The aim of the project is to create a benchmark dataset for code question answering leveraging large language models, followed by a thorough evaluation of performances of current code generation models on it. This repository contains the source code developed in the project.
Create a new Python environment and install required dependencies using pip -r install requirements.txt
. The tested version of Python for the code is Python 3.11.5.

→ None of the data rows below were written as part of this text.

(* ===== verification/Page.v ===== *)
(** * Pages (src/kernel/src/arch/page.rs)

    The address of a 4 KiB page: its checked constructors, stepping from one
    page to another and counting the pages a number of bytes needs. *)

From S2P Require Import Prelude.

(** [PageData]'s constants; [Page] repeats them. *)
Definition OFFSET_BITS : Z := 12.
Definition PAGE_SIZE : Z := 4096.
Definition PAGE_ALIGN : Z := PAGE_SIZE.
Definition OFFSET_MASK : Z := Z.shiftl 1 OFFSET_BITS - 1.

(** [Page(NonNull<PageData>)], as its address. *)
Definition Page : Type := Z.

Inductive BadAlignment : Type := BadAlignment_.

Inductive FromPointerError : Type :=
| FromPointer_Null
| FromPointer_BadAlignment.

(** The guarantee of the type: properly aligned and non-null. *)
Definition page_ok (p : Page) : Prop := fits 64 p /\ p <> 0 /\ p mod PAGE_SIZE = 0.

#[export] Instance page_ok_dec p : Decision (page_ok p).
Proof. unfold page_ok. apply _. Defined.

Definition Page_new (address : Z) : result Page BadAlignment :=
  if decide (Z.land address (PAGE_ALIGN - 1) = 0) then Ok address else Err BadAlignment_.

Definition Page_from_pointer (ptr : Z) : result Page FromPointerError :=
  if decide (ptr <> 0) then
    match Page_new ptr with
    | Ok page => Ok page
    | Err BadAlignment_ => Err FromPointer_BadAlignment
    end
  else Err FromPointer_Null.

Definition Page_from_usize (ptr : Z) : result Page FromPointerError :=
  if decide (ptr <> 0) then
    if decide (Z.land ptr (PAGE_ALIGN - 1) = 0) then Ok ptr
    else Err FromPointer_BadAlignment
  else Err FromPointer_Null.

(** [TryFrom<*mut PageData>]. *)
Definition Page_try_from (ptr : Z) : result Page FromPointerError := Page_from_pointer ptr.

(** [ptr.add(offset)] advances by [offset] pages and wraps at 64 bits. *)
Definition Page_skip (p : Page) (offset : Z) : option Page :=
  let ptr := wrap 64 (p + offset * PAGE_SIZE) in
  if decide (ptr = 0) then None else Some ptr.

Definition Page_next (p : Page) : option Page := Page_skip p 1.

Definition min_pages_for_byte_count (bytes : Z) : Z :=
  wrap 64 (bytes + OFFSET_MASK) / PAGE_SIZE.

Lemma land_align x : Z.land x (PAGE_ALIGN - 1) = x mod PAGE_SIZE.
Proof. exact (land_mask x 12 ltac:(lia)). Qed.

Lemma Page_from_usize_pointer ptr : Page_from_usize ptr = Page_from_pointer ptr.
Proof. unfold Page_from_usize, Page_from_pointer, Page_new. decide_all. Qed.

(** The constructors accept exactly the page addresses and name the reason otherwise. *)
Lemma Page_from_pointer_spec ptr :
  fits 64 ptr ->
  Page_from_pointer ptr =
    if decide (page_ok ptr) then Ok ptr
    else if decide (ptr = 0) then Err FromPointer_Null else Err FromPointer_BadAlignment.
Proof.
  intros Hp. unfold Page_from_pointer, Page_new, page_ok. rewrite land_align.
  repeat case_decide; try done; tauto.
Qed.

Lemma Page_skip_ok p offset q : page_ok p -> Page_skip p offset = Some q -> page_ok q.
Proof.
  unfold Page_skip, page_ok. intros (Hf & _ & Ha). case_decide; [done|]. intros [= <-].
  split_and!; [by apply wrap_fits|done|].
  change PAGE_SIZE with (2 ^ 12) in *. rewrite wrap_mod_pow2 by lia.
  by rewrite Z_mod_plus_full.
Qed.

(** Away from the end of the address space a skip is plain pointer arithmetic. *)
Lemma Page_skip_in p offset :
  page_ok p -> 0 <= offset -> p + offset * PAGE_SIZE < 2 ^ 64 ->
  Page_skip p offset = Some (p + offset * PAGE_SIZE).
Proof.
  unfold Page_skip, page_ok, fits, PAGE_SIZE. intros (Hf & Hz & _) Ho Hlt.
  rewrite wrap_small by (split; lia). rewrite decide_False by lia. done.
Qed.

Lemma Page_skip_add p m n q :
  Page_skip p m = Some q -> Page_skip q n = Page_skip p (m + n).
Proof.
  unfold Page_skip. case_decide; [done|]. intros [= <-].
  rewrite wrap_add_l. by replace (p + m * PAGE_SIZE + n * PAGE_SIZE) with (p + (m + n) * PAGE_SIZE) by lia.
Qed.

Lemma min_pages_spec bytes n :
  0 <= bytes <= 2 ^ 64 - PAGE_SIZE ->
  min_pages_for_byte_count bytes <= n <-> bytes <= n * PAGE_SIZE.
Proof.
  unfold min_pages_for_byte_count, PAGE_SIZE. change OFFSET_MASK with 4095. intros Hb.
  rewrite wrap_small by (split; lia).
  pose proof (Z.div_mod (bytes + 4095) 4096 ltac:(lia)).
  pose proof (Z.mod_pos_bound (bytes + 4095) 4096 ltac:(lia)). nia.
Qed.

#[export] Hint Resolve Page_skip_ok : rust.

(** A page address steps to a page address: from any valid page, [skip] and
    [next] either report the wrap to the null page or return another aligned,
    non-null address, skips add up, and rounding a byte count up to pages gives
    the least sufficient number for every count the 64-bit sum can hold. *)
Theorem page_arithmetic (p q : Page) (m n bytes k : Z) :
  page_ok p -> Page_skip p m = Some q -> 0 <= bytes <= 2 ^ 64 - PAGE_SIZE ->
  page_ok q /\ Page_skip q n = Page_skip p (m + n) /\
  (min_pages_for_byte_count bytes <= k <-> bytes <= k * PAGE_SIZE).
Proof.
  intros. split_and!; eauto using Page_skip_add, Page_skip_ok, min_pages_spec.
Qed.

Lemma page_arithmetic_witness :
  page_ok (8192 * 4) /\ Page_skip (8192 * 4) 5 = Page_skip 8192 (6 + 5).
Proof.
  destruct (page_arithmetic 8192 (8192 * 4) 6 5 10000 3) as (H1 & H2 & H3).
  - by vm_compute.
  - by vm_compute.
  - vm_compute. split; discriminate.
  - by split.
Defined.
(* ===== verification/Ppn.v ===== *)
(** * Physical page numbers (src/kernel/src/memory/ppn.rs, src/kernel/src/arch/map.rs)

    [PPN] and [PPNDirect] are 32-bit page numbers, kept as [Z]; [PPNRange] and
    [PPNDirectRange] are a base and a count.  [Map] and [MapRange] tag them with
    the kind of mapping.  The ranges are related to the list of page numbers
    they stand for. *)

From S2P Require Import Prelude Page.

(** [PPN], [PPNBox] and [PPNDirect]: the raw 32-bit number. *)
Definition PPN : Type := Z.

(** The release build of [PPN::from_ptr] truncates to 32 bits. *)
Definition PPN_from_ptr (ptr : Z) : PPN := wrap 32 (Z.shiftr ptr OFFSET_BITS).

Definition PPN_as_usize (p : PPN) : Z := wrap 64 (Z.shiftl p 12).

Inductive PpnError : Type := Ppn_BadAlignment | Ppn_OutOfRange.

Definition PPNDirect_from_usize (ptr : Z) : result PPN PpnError :=
  if decide (Z.land ptr OFFSET_MASK > 0) then Err Ppn_BadAlignment
  else match try_into 32 (Z.shiftr ptr OFFSET_BITS) with
       | Some ppn => Ok ppn
       | None => Err Ppn_OutOfRange
       end.

Record PPNRange : Type := mkPPNRange { start : Z; count : Z }.

#[export] Instance PPNRange_eq_dec : EqDecision PPNRange.
Proof. solve_decision. Defined.

Definition PPNRange_from_ptr (st cnt : Z) : PPNRange :=
  mkPPNRange (wrap 32 (Z.shiftr st OFFSET_BITS)) cnt.

Definition PPNRange_pop (r : PPNRange) : option PPN * PPNRange :=
  match checked_sub (count r) 1 with
  | Some c => (Some (wrap 32 (start r + c)), mkPPNRange (start r) c)
  | None => (None, r)
  end.

Definition PPNRange_pop_base (r : PPNRange) : option PPN * PPNRange :=
  match checked_sub (count r) 1 with
  | Some c => (Some (start r), mkPPNRange (wrap 32 (start r + 1)) c)
  | None => (None, r)
  end.

(** [count.try_into().unwrap()] panics when the argument does not fit [u32]. *)
Definition PPNRange_forget_base (r : PPNRange) (n : Z) : outcome (Z * PPNRange) :=
  match try_into 32 n with
  | None => Panicked "called `Result::unwrap()` on an `Err` value"
  | Some n =>
    match checked_sub (count r) n with
    | Some c => Done (n, mkPPNRange (wrap 32 (start r + n)) c)
    | None => Done (count r, mkPPNRange (start r) 0)
    end
  end.

Definition PPNRange_len (r : PPNRange) : Z := count r.

(** [PPNDirectRange] has the same two fields; its constructor checks the count. *)
Definition PPNDirectRange_new (st cnt : Z) : result PPNRange PpnError :=
  match try_into 32 cnt with
  | Some cnt => Ok (mkPPNRange st cnt)
  | None => Err Ppn_OutOfRange
  end.

Definition PPNDirectRange_pop_base (r : PPNRange) : option PPN * PPNRange :=
  match checked_sub (count r) 1 with
  | Some c => (Some (start r), mkPPNRange (wrap 32 (start r + 1)) c)
  | None => (None, r)
  end.

Definition PPNDirectRange_forget_base (r : PPNRange) (n : Z) : outcome (Z * PPNRange) :=
  match try_into 32 n with
  | None => Panicked "called `Result::unwrap()` on an `Err` value"
  | Some n =>
    match checked_sub (count r) n with
    | Some c => Done (n, mkPPNRange (wrap 32 (start r + n)) c)
    | None => Done (count r, mkPPNRange (start r) 0)
    end
  end.

(** ** Maps (arch/map.rs) *)

Inductive Map : Type :=
| Private (ppn : PPN)
| Direct (ppn : PPN)
| Shared (ppn : PPN)
| SharedLocked (ppn : PPN).

(** [SharedPPNRange] has no contents: every method of it is [todo!()]. *)
Inductive MapRange : Type :=
| RPrivate (r : PPNRange)
| RDirect (r : PPNRange)
| RShared
| RSharedLocked.

Definition not_yet_implemented : string := "not yet implemented".

Definition MapRange_len (m : MapRange) : outcome Z :=
  match m with
  | RPrivate p => Done (PPNRange_len p)
  | RDirect d => Done (count d)
  | RShared | RSharedLocked => Panicked not_yet_implemented
  end.

Definition MapRange_start (m : MapRange) : outcome Z :=
  match m with
  | RPrivate p => Done (start p)
  | RDirect d => Done (start d)
  | RShared | RSharedLocked => Panicked not_yet_implemented
  end.

Definition MapRange_pop_base (m : MapRange) : outcome (option Map * MapRange) :=
  match m with
  | RPrivate p => let '(o, p') := PPNRange_pop_base p in Done (Private <$> o, RPrivate p')
  | RDirect d => let '(o, d') := PPNDirectRange_pop_base d in Done (Direct <$> o, RDirect d')
  | RShared | RSharedLocked => Panicked not_yet_implemented
  end.

Definition MapRange_forget_base (m : MapRange) (n : Z) : outcome (Z * MapRange) :=
  match m with
  | RPrivate p => let! '(c, p') := PPNRange_forget_base p n in Done (c, RPrivate p')
  | RDirect d => let! '(c, d') := PPNDirectRange_forget_base d n in Done (c, RDirect d')
  | RShared | RSharedLocked => Panicked not_yet_implemented
  end.

(** ** The pages a range stands for *)

(** A range whose pages all have 32-bit numbers ([from_ptr]'s safety condition). *)
Definition range_ok (r : PPNRange) : Prop :=
  0 <= start r /\ 0 <= count r /\ start r + count r <= 2 ^ 32.

#[export] Instance range_ok_dec r : Decision (range_ok r).
Proof. unfold range_ok. apply _. Defined.

Definition ppns (r : PPNRange) : list PPN := seqZ (start r) (count r).

Lemma elem_of_ppns r p : p ∈ ppns r <-> start r <= p < start r + count r.
Proof. unfold ppns. rewrite elem_of_seqZ. lia. Qed.

Lemma NoDup_ppns r : NoDup (ppns r).
Proof. apply NoDup_seqZ. Qed.

(** [pop] takes the last page off. *)
Lemma PPNRange_pop_spec r o r' :
  range_ok r -> PPNRange_pop r = (o, r') ->
  range_ok r' /\
  match o with Some p => ppns r = ppns r' ++ [p] | None => ppns r = [] /\ r' = r end.
Proof.
  unfold PPNRange_pop, checked_sub, ppns, range_ok. intros Hr.
  case_decide as Hc; intros [= <- <-]; cbn.
  - split; [lia|]. rewrite wrap_small by (split; lia).
    replace (count r) with ((count r - 1) + 1) at 1 by lia.
    rewrite seqZ_app by lia. f_equal.
  - split; [lia|]. split; [|done]. apply seqZ_nil. lia.
Qed.

(** [pop_base] takes the first page off. *)
Lemma PPNRange_pop_base_spec r o r' :
  range_ok r -> PPNRange_pop_base r = (o, r') ->
  match o with
  | Some p => p = start r /\ ppns r = p :: ppns r' /\ (count r' = 0 \/ range_ok r')
              /\ count r' = count r - 1
  | None => ppns r = [] /\ r' = r
  end.
Proof.
  unfold PPNRange_pop_base, checked_sub, ppns, range_ok. intros Hr.
  case_decide as Hc; intros [= <- <-]; cbn.
  - destruct (decide (count r = 1)) as [E|E].
    + rewrite E. rewrite (seqZ_cons (start r) 1) by lia. cbn.
      rewrite !seqZ_nil by lia. split_and!; auto; lia.
    + rewrite wrap_small by (split; lia).
      rewrite (seqZ_cons (start r)) by lia.
      unfold Z.succ, Z.pred. replace (count r + -1) with (count r - 1) by lia.
      split_and!; [done|done|right; lia|done].
  - split; [|done]. apply seqZ_nil. lia.
Qed.

(** [forget_base] drops the first pages, at most all of them. *)
Lemma PPNRange_forget_base_spec r n :
  range_ok r -> fits 32 n ->
  exists r', PPNRange_forget_base r n = Done (Z.min n (count r), r') /\
             ppns r' = drop (Z.to_nat n) (ppns r) /\
             count r' = Z.max 0 (count r - n).
Proof.
  unfold PPNRange_forget_base, try_into, checked_sub, ppns, range_ok. intros Hr Hn.
  rewrite decide_True by done. case_decide as Hc.
  - eexists. split; [f_equal; f_equal; lia|]. cbn. split; [|lia].
    destruct (decide (n = count r)) as [->|Hne].
    + rewrite drop_ge by (rewrite length_seqZ; lia). apply seqZ_nil. lia.
    + unfold fits in Hn. rewrite wrap_small by (split; lia).
      replace (count r) with (n + (count r - n)) at 2 by lia.
      rewrite seqZ_app by lia. rewrite drop_app_length'; [done|]. rewrite length_seqZ. lia.
  - eexists. split; [f_equal; f_equal; lia|]. cbn. split; [|lia].
    rewrite drop_ge by (rewrite length_seqZ; lia). by apply seqZ_nil.
Qed.

Lemma PPNDirectRange_pop_base_eq r : PPNDirectRange_pop_base r = PPNRange_pop_base r.
Proof. done. Qed.

Lemma PPNDirectRange_forget_base_eq r n :
  PPNDirectRange_forget_base r n = PPNRange_forget_base r n.
Proof. done. Qed.

Lemma PPNDirect_from_usize_ok ptr :
  fits 64 ptr ->
  PPNDirect_from_usize ptr =
    if decide (ptr mod PAGE_SIZE <> 0) then Err Ppn_BadAlignment
    else if decide (ptr < 2 ^ 44) then Ok (ptr / PAGE_SIZE) else Err Ppn_OutOfRange.
Proof.
  intros Hp. unfold PPNDirect_from_usize, try_into, fits in *.
  replace (Z.land ptr OFFSET_MASK) with (ptr mod PAGE_SIZE) by (symmetry; apply (land_mask ptr 12); lia).
  rewrite Z.shiftr_div_pow2 by (compute; congruence).
  change (2 ^ OFFSET_BITS) with PAGE_SIZE. unfold PAGE_SIZE.
  pose proof (Z.mod_pos_bound ptr 4096). pose proof (Z.div_mod ptr 4096).
  decide_all.
Qed.
(** ** Looking entries up without allocating *)

(** [get_pte] follows two entries that do not have permission bits, valid or not. *)
Lemma get_pte_chain s va q1 q0 l :
  vm_inv s l -> mappable va ->
  Entry_is_table (rd (phys s) (root_of s) (ppn_2 va)) = true ->
  entry_ppn (rd (phys s) (root_of s) (ppn_2 va)) = q1 -> ppn_ok q1 -> q1 <> root_of s ->
  Entry_is_table (rd (phys s) q1 (ppn_1 va)) = true ->
  entry_ppn (rd (phys s) q1 (ppn_1 va)) = q0 -> ppn_ok q0 ->
  exists ptr s', get_pte va s = Done (Ok ptr, s') /\ vm_inv s' l /\ evolves s s' /\
    reaches s' ptr q0 (ppn_0 va) /\
    forall p i, p <> root_of s -> rd (phys s') p i = rd (phys s) p i.
Proof.
  intros Hs Hva T2 E2 O1 N1' T1 E1 O0. pose proof (ppn_n_range va) as (R2 & R1 & R0).
  unfold get_pte, bind. rewrite (load_at _ _ _ _ (reaches_root s _ (proj1 Hs) R2)), T2, E2.
  cbn [negb]. unfold map_highmem_a.
  rewrite !window_entry_a, !window_entry_ok, (window_slot 365)
    by (done || apply O1 || apply O0 || apply highmem_a_window).
  destruct (map_window 365 HIGHMEM_A_start s q1 l highmem_a_window ltac:(lia) Hs (proj1 O1))
    as (-> & Hs1 & Ev1 & Hr1). set (s1 := upd s _ _ _) in *.
  cbn [flush_highmem_a ret]. rewrite translate_highmem_a_spec, (load_at _ _ _ _ (Hr1 _ R1)).
  assert (forall p i, p <> root_of s -> rd (phys s1) p i = rd (phys s) p i) as Hrd1
    by (intros; unfold s1; cbn; apply rd_wr_ne; congruence).
  rewrite Hrd1, T1, E1 by done. cbn [negb].
  rewrite !window_entry_a, !window_entry_ok by (done || apply O0).
  destruct (map_window 365 HIGHMEM_A_start s1 q0 l highmem_a_window ltac:(lia) Hs1 (proj1 O0))
    as (-> & Hs2 & Ev2 & Hr2). cbn [flush_highmem_a ret]. rewrite translate_highmem_a_spec.
  eexists _, _. split; [done|]. split; [exact Hs2|]. split; [by eapply evolves_trans|].
  split; [by apply Hr2|]. intros p i Hp. etrans; [|by apply Hrd1].
  apply rd_wr_ne. intros [= Ep _]. by apply Hp.
Qed.

(** When the tables exist, [get_pte] finds the leaf of the address. *)
Lemma get_pte_spec s va q l :
  vm_inv s l -> mappable va ->
  node_page (phys s) (root_of s) (N0 (ppn_2 va) (ppn_1 va)) = Some q ->
  exists ptr s', get_pte va s = Done (Ok ptr, s') /\ vm_inv s' l /\ evolves s s' /\
    reaches s' ptr q (ppn_0 va) /\ rd (phys s') q (ppn_0 va) = rd (phys s) q (ppn_0 va).
Proof.
  intros Hs Hva Hq. pose proof Hs as ([Hinj Hppn _ _ _ _ _] & _).
  pose proof Hq as (q1 & H1 & H0)%bind_Some.
  assert (ppn_ok q1) as O1 by by apply (Hppn (N1 (ppn_2 va))).
  assert (ppn_ok q) as O0 by by eapply Hppn.
  apply child_page_kind in H0. pose proof (proj1 (child_page_kind _ _ _ _) H1) as H1'.
  destruct (hw_table_kernel _ _ H1' (proj1 O1)) as (_ & T2 & E2).
  destruct (hw_table_kernel _ _ H0 (proj1 O0)) as (_ & T1 & E1).
  destruct (get_pte_chain s va q1 q l Hs Hva T2 E2 O1) as (ptr & s' & E & Hs' & Ev & Hr & Hrd); try done.
  { intros ->. by pose proof (Hinj (N1 (ppn_2 va)) NRoot _ H1 eq_refl). }
  exists ptr, s'. split_and!; [done..|]. apply Hrd. intros ->.
  by pose proof (Hinj _ NRoot _ Hq eq_refl).
Qed.

Lemma remove_spec s va q l :
  vm_inv s l -> mappable va ->
  node_page (phys s) (root_of s) (N0 (ppn_2 va) (ppn_1 va)) = Some q ->
  exists r s', remove va s = Done (r, s') /\ vm_inv s' l /\ satp s' = satp s /\
    r = match hw_walk (phys s) (root_of s) va with
        | Some (_, e) => Ok (PoS_Private (entry_ppn e)) | None => Err tt end /\
    forall va', not_window va' ->
      hw_walk (phys s') (root_of s) va' =
        if decide (same_page va va') then None else hw_walk (phys s) (root_of s) va'.
Proof.
  intros Hs Hva Hq. destruct (get_pte_spec s va q l Hs Hva Hq) as (ptr & s1 & E & Hs1 & Ev & Hr & Erd).
  pose proof (evolves_root _ _ Ev) as Er.
  unfold remove, bind. rewrite E. unfold leaf_clear_at, bind. rewrite (load_at _ _ _ _ Hr), Erd.
  pose proof (leaf_kind_valid _ _ va q l (proj1 Hs) (proj1 (proj2 Hs)) Hq) as Hv.
  destruct (Leaf_is_valid (rd (phys s) q (ppn_0 va))) eqn:Hlv.
  - rewrite Leaf_clear_valid, (store_at _ _ _ _ _ Hr) by done. destruct Hv as [Hv _].
    assert (node_page (phys s1) (root_of s1) (N0 (ppn_2 va) (ppn_1 va)) = Some q) as Hq1
      by (rewrite Er; by apply (ev_node _ _ Ev), Hq; apply node_outside_mappable).
    destruct (upd_leaf_spec s1 va q 0 l Hs1 Hva) as [Hs2 Hw]; [done|done|].
    eexists _, _. split; [done|]. split; [exact Hs2|]. split; [apply Ev|]. split.
    + specialize (Hv eq_refl). rewrite (hw_walk_node _ _ _ q Hq) in Hv |- *.
      by destruct (hw_kind _); destruct Hv.
    + intros va' Hva'. rewrite <-Er, Hw. case_decide; [done|]. rewrite Er. by apply (ev_walk _ _ Ev).
  - rewrite Leaf_clear_invalid by done. assert (hw_walk (phys s) (root_of s) va = None) as Hn.
    { destruct (hw_walk (phys s) (root_of s) va); [|done]. by destruct Hv as [_ Hv]; discriminate Hv. }
    eexists _, s1. split; [done|]. split; [done|]. split; [apply Ev|]. split; [by rewrite Hn|].
    intros va' Hva'. rewrite (ev_walk _ _ Ev) by done. case_decide as Hp; [|done].
    destruct Hp as (P2 & P1 & P0). rewrite (hw_walk_node _ _ va' q) by by rewrite P2, P1.
    rewrite P0. by rewrite (hw_walk_node _ _ _ q Hq) in Hn.
Qed.

(** ** Reading physical addresses back *)

(** A page mapped at the bottom level, with a word that has no reserved high bits. *)
Definition mapped4k (m : gmap (Z * Z) Z) (root va p : Z) : Prop :=
  exists q, node_page m root (N0 (ppn_2 va) (ppn_1 va)) = Some q /\
    hw_kind (rd m q (ppn_0 va)) = HwLeaf p /\ fits 54 (rd m q (ppn_0 va)).

Lemma pte_address e p : hw_kind e = HwLeaf p -> fits 54 e ->
  wrap 64 (Z.shiftl (Z.ldiff e 0x3ff) 2) = p * PAGE_SIZE.
Proof.
  intros Hk He. replace p with (Z.shiftr e 10).
  2:{ unfold hw_kind in Hk. repeat case_match; simplify_eq. unfold hw_ppn.
      symmetry. apply Z.mod_small. rewrite Z.shiftr_div_pow2 by lia. unfold fits in He.
      split; [apply Z.div_pos|apply Z.div_lt_upper_bound]; lia. }
  change 0x3ff with (Z.shiftl 1 10 - 1). rewrite ldiff_mask, Z.shiftl_mul_pow2, Z.shiftr_div_pow2 by lia.
  unfold fits in He. pose proof (Z.div_mod e (2 ^ 10) ltac:(lia)).
  pose proof (Z.mod_pos_bound e (2 ^ 10) ltac:(lia)).
  assert (0 <= e / 2 ^ 10) by (apply Z.div_pos; lia).
  rewrite wrap_small by (unfold fits; lia). unfold PAGE_SIZE. lia.
Qed.

Lemma mapped4k_evolves s s' va p :
  evolves s s' -> mappable va -> (forall q i, q <> root_of s -> rd (phys s') q i = rd (phys s) q i) ->
  node_inj (phys s) (root_of s) ->
  mapped4k (phys s) (root_of s) va p -> mapped4k (phys s') (root_of s') va p.
Proof.
  intros Ev Hva Hrd Hinj (q & Hq & Hk & He). rewrite (evolves_root _ _ Ev). exists q.
  assert (q <> root_of s) by (intros ->; by pose proof (Hinj _ NRoot _ Hq eq_refl)).
  rewrite Hrd by done. split_and!; [|done..].
  apply (ev_node _ _ Ev); [|done]. by apply node_outside_mappable.
Qed.

Lemma physical_address_step_spec s va p l :
  vm_inv s l -> mappable va -> mapped4k (phys s) (root_of s) va p ->
  exists s', physical_address_step va s = Done (Ok (p * PAGE_SIZE, Page_next va), s') /\
    vm_inv s' l /\ evolves s s' /\ forall q i, q <> root_of s -> rd (phys s') q i = rd (phys s) q i.
Proof.
  intros Hs Hva (q & Hq & Hk & He). pose proof Hs as ([Hinj Hppn _ _ _ _ _] & _).
  pose proof Hq as (q1 & H1 & H0)%bind_Some.
  assert (ppn_ok q1) as O1 by by apply (Hppn (N1 (ppn_2 va))).
  assert (ppn_ok q) as O0 by by eapply Hppn.
  assert (q1 <> root_of s) as Ne1
    by (intros ->; by pose proof (Hinj (N1 (ppn_2 va)) NRoot _ H1 eq_refl)).
  assert (q <> root_of s) as Ne0 by (intros ->; by pose proof (Hinj _ NRoot _ Hq eq_refl)).
  apply child_page_kind in H0. pose proof (proj1 (child_page_kind _ _ _ _) H1) as H1'.
  destruct (hw_table_kernel _ _ H1' (proj1 O1)) as (V2 & T2 & E2).
  destruct (hw_table_kernel _ _ H0 (proj1 O0)) as (V1 & T1 & E1).
  pose proof (ppn_n_range va) as (R2 & R1 & R0).
  unfold physical_address_step, bind.
  rewrite (load_at _ _ _ _ (reaches_root s _ (proj1 Hs) R2)), V2, T2, E2. cbn [negb].
  unfold map_highmem_a.
  rewrite !window_entry_a, !window_entry_ok, (window_slot 365)
    by (done || apply O1 || apply O0 || apply highmem_a_window).
  destruct (map_window 365 HIGHMEM_A_start s q1 l highmem_a_window ltac:(lia) Hs (proj1 O1))
    as (-> & Hs1 & Ev1 & Hr1). set (s1 := upd s _ _ _) in *.
  cbn [flush_highmem_a ret]. rewrite translate_highmem_a_spec, (load_at _ _ _ _ (Hr1 _ R1)).
  assert (forall p i, p <> root_of s -> rd (phys s1) p i = rd (phys s) p i) as Hrd1
    by (intros; unfold s1; cbn; apply rd_wr_ne; congruence).
  rewrite Hrd1, V1, T1, E1 by done. cbn [negb].
  rewrite !window_entry_a, !window_entry_ok by (done || apply O0).
  destruct (map_window 365 HIGHMEM_A_start s1 q l highmem_a_window ltac:(lia) Hs1 (proj1 O0))
    as (-> & Hs2 & Ev2 & Hr2). set (s2 := upd s1 _ _ _) in *.
  cbn [flush_highmem_a ret]. rewrite translate_highmem_a_spec, (load_at _ _ _ _ (Hr2 _ R0)).
  assert (forall p i, p <> root_of s -> rd (phys s2) p i = rd (phys s) p i) as Hrd2
    by (intros; etrans; [apply rd_wr_ne|by apply Hrd1]; intros [= E _]; done).
  rewrite Hrd2, (pte_address _ p) by done.
  exists s2. split_and!; [done|done|by eapply evolves_trans|done].
Qed.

Edit hyperparameters inside script, then:
python run_generation.py
Output file: generation_results.json
Edit hyperparameters inside scripts, then:
python run_primary_obfuscation.py && python run_secondary_obfuscation.py
Output files: primary_obfuscation_results.json, secondary_obfuscation_results.json
The scripts will use deepseek-ai/deepseek-coder-33b-instruct as the default model for QA generation and primary obfuscation.
The complete dataset (normal and obfuscated versions) is available at this link: https://drive.google.com/file/d/1qPtnPjs_w0c4o24f5kPV5dUf3-yp2goh/view?usp=sharing. The file in data/
is a subset of the complete data, with 14400 examples (100 code files, with various questions and obfuscations).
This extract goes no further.